(Records from a collection)
(** The two headers of the claim at an attempt in the range: [0.3] is
    floored to a wait in [1.0, 1.1], [5] waits in [5.0, 5.5]. *)
Lemma retry_after_examples (env : Env) (a : Z) :
  0 <= random env < 1 ->
  (1 <= a <= 1024)%Z ->
  (exists q,
     wait_rate_limit_with_backoff env
       (rate_limited_at [("Retry-After", "0.3")] a) = Ok (Fin q)
     /\ 1 <= q <= 11 # 10)
  /\ (exists q,
        wait_rate_limit_with_backoff env
          (rate_limited_at [("Retry-After", "5")] a) = Ok (Fin q)
        /\ 5 <= q <= 55 # 10).
Proof.
  intros Hu Ha. split.
  - destruct (retry_after_number_wait env
                (rate_limited_at [("Retry-After", "0.3")] a)
                (too_many_requests [("Retry-After", "0.3")]) "0.3" (3 # 10) a)
      as (q & Hq & _ & Hb); try reflexivity; try assumption.
    exists q. split; [exact Hq|].
    change (Qmin (Qmax (3 # 10) 1) 120) with 1 in Hb. lra.
  - destruct (retry_after_number_wait env
                (rate_limited_at [("Retry-After", "5")] a)
                (too_many_requests [("Retry-After", "5")]) "5" 5 a)
      as (q & Hq & _ & Hb); try reflexivity; try assumption.
    exists q. split; [exact Hq|].
    change (Qmin (Qmax 5 1) 120) with 5 in Hb. lra.
Qed.

(** C5, the code at the failing inputs: from attempt 1025 on, the line
    [exp_429 = min(30.0, 2.0 ** (attempt - 1))] raises [OverflowError] before
    the header is read, so neither [Retry-After: 5] nor [Retry-After: 0.3]
    gets a wait. *)
Theorem retry_after_lost_to_overflow (env : Env) (n : N) :
  wait_rate_limit_with_backoff env
    (rate_limited_at [("Retry-After", "5")] (1025 + Z.of_N n))
  = Raise OverflowError
  /\ wait_rate_limit_with_backoff env
       (rate_limited_at [("Retry-After", "0.3")] (1025 + Z.of_N n))
     = Raise OverflowError.
Proof.
  split; apply (wait_overflow env _ (1025 + Z.of_N n));
    [reflexivity|lia|reflexivity|lia].
Qed.

(** **** C6 *)

(** C6: [should_retry_on_rate_limit_or_timeout] is true exactly for an
    HTTP status failure whose status code is 429 and for a connect or read
    timeout; a status of 500, the two other timeout classes and every other
    exception give false. *)
Theorem retryable_iff_429_or_timeout (exception : Exception) :
  (should_retry_on_rate_limit_or_timeout exception = true <->
   (exists response,
      exception = HTTPStatusError response /\ status_code response = 429%Z)
   \/ exception = ConnectTimeout
   \/ exception = ReadTimeout)
  /\ (forall hdrs,
        should_retry_on_rate_limit_or_timeout
          (HTTPStatusError {| status_code := 500; headers := hdrs |}) = false)
  /\ (forall class_name,
        should_retry_on_rate_limit_or_timeout (OtherException class_name)
        = false)
  /\ should_retry_on_rate_limit_or_timeout WriteTimeout = false
  /\ should_retry_on_rate_limit_or_timeout PoolTimeout = false.
Proof.
  split; [|repeat split].
  unfold should_retry_on_rate_limit_or_timeout.
  destruct exception as [response| | | | |class_name]; simpl; split.
  - rewrite orb_false_r. intro H. apply Z.eqb_eq in H.
    left. exists response. split; [reflexivity|exact H].
  - intros [(r & Hr & Hc)|[H|H]]; try discriminate.
    injection Hr as ->. rewrite orb_false_r. apply Z.eqb_eq. exact Hc.
  - intros _. right; left; reflexivity.
  - reflexivity.
  - intros _. right; right; reflexivity.
  - reflexivity.
  - discriminate.
  - intros [(r & Hr & _)|[H|H]]; discriminate.
  - discriminate.
  - intros [(r & Hr & _)|[H|H]]; discriminate.
  - discriminate.
  - intros [(r & Hr & _)|[H|H]]; discriminate.
Qed.

(** **** C7 *)

(** C7: for a 429 failure whose [Retry-After] header is present but is read
    neither by [float] nor by the date parser, the strategy gives exactly
    what it gives for a 429 failure without the header at the same attempt
    and draw, and the exception of the parsers never leaves it: the only
    exception the call can end in is the [OverflowError] of the power of
    two, and up to attempt 1024 the value is that of the exponential
    fallback, [min(30, 2^(a-1))] plus jitter. *)
Theorem unparseable_retry_after_is_no_header (env : Env)
    (rs rs' : RetryState) (response response' : Response) (h : string)
    (a : Z) :
  outcome_exception rs = Some (HTTPStatusError response) ->
  status_code response = 429%Z ->
  headers_get (headers response) "Retry-After" = Some h ->
  (exists e, float h = Raise e) ->
  (exists e, parsedate_to_datetime env h = Raise e) ->
  outcome_exception rs' = Some (HTTPStatusError response') ->
  status_code response' = 429%Z ->
  headers_get (headers response') "Retry-After" = None ->
  attempt_number rs = Some a ->
  attempt_number rs' = Some a ->
  (1 <= a)%Z ->
  wait_rate_limit_with_backoff env rs = wait_rate_limit_with_backoff env rs'
  /\ (forall e, wait_rate_limit_with_backoff env rs = Raise e ->
                e = OverflowError)
  /\ ((a <= 1024)%Z ->
      exists q,
        wait_rate_limit_with_backoff env rs = Ok (Fin q)
        /\ q == Qmin 30 (2 ^ (a - 1))
                + (1 # 10) * Qmin 30 (2 ^ (a - 1)) * random env).
Proof.
  intros He Hc Hh [e Hf] [e' Hd] He' Hc' Hh' Hn Hn' Ha.
  assert (Hw : header_wait env response = Ok None).
  { apply header_wait_unusable. right. exists h, e, e'. auto. }
  assert (Hw' : header_wait env response' = Ok None).
  { apply header_wait_unusable. left. exact Hh'. }
  destruct (Z.le_gt_cases a 1024) as [Hle|Hgt].
  - destruct (fallback_429_value env rs response a He Hc Hw Hn
                ltac:(lia)) as (q & Hq & Hv).
    destruct (fallback_429_value env rs' response' a He' Hc' Hw' Hn'
                ltac:(lia)) as (q' & Hq' & _).
    rewrite (wait_in_range env rs a Hn ltac:(lia)),
            He, (rate_limited_429 _ Hc), Hw in Hq |- *.
    rewrite (wait_in_range env rs' a Hn' ltac:(lia)),
            He', (rate_limited_429 _ Hc'), Hw'.
    cbn [bind] in Hq |- *.
    split; [reflexivity|]. split; [discriminate|].
    intros _. exists q. split; [exact Hq|exact Hv].
  - rewrite (wait_overflow env rs a Hn ltac:(lia)),
            (wait_overflow env rs' a Hn' ltac:(lia)).
    split; [reflexivity|]. split; [|lia].
    intros x Hx. injection Hx as <-. reflexivity.
Qed.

→ **ABOUT THIS TASK**
From the entries, copy out each line containing the word "apply".

→ **WRITTEN RESPONSE**
  split; apply (wait_overflow env _ (1025 + Z.of_N n));
  - rewrite orb_false_r. intro H. apply Z.eqb_eq in H.
    injection Hr as ->. rewrite orb_false_r. apply Z.eqb_eq. exact Hc.
  { apply header_wait_unusable. right. exists h, e, e'. auto. }
  { apply header_wait_unusable. left. exact Hh'. }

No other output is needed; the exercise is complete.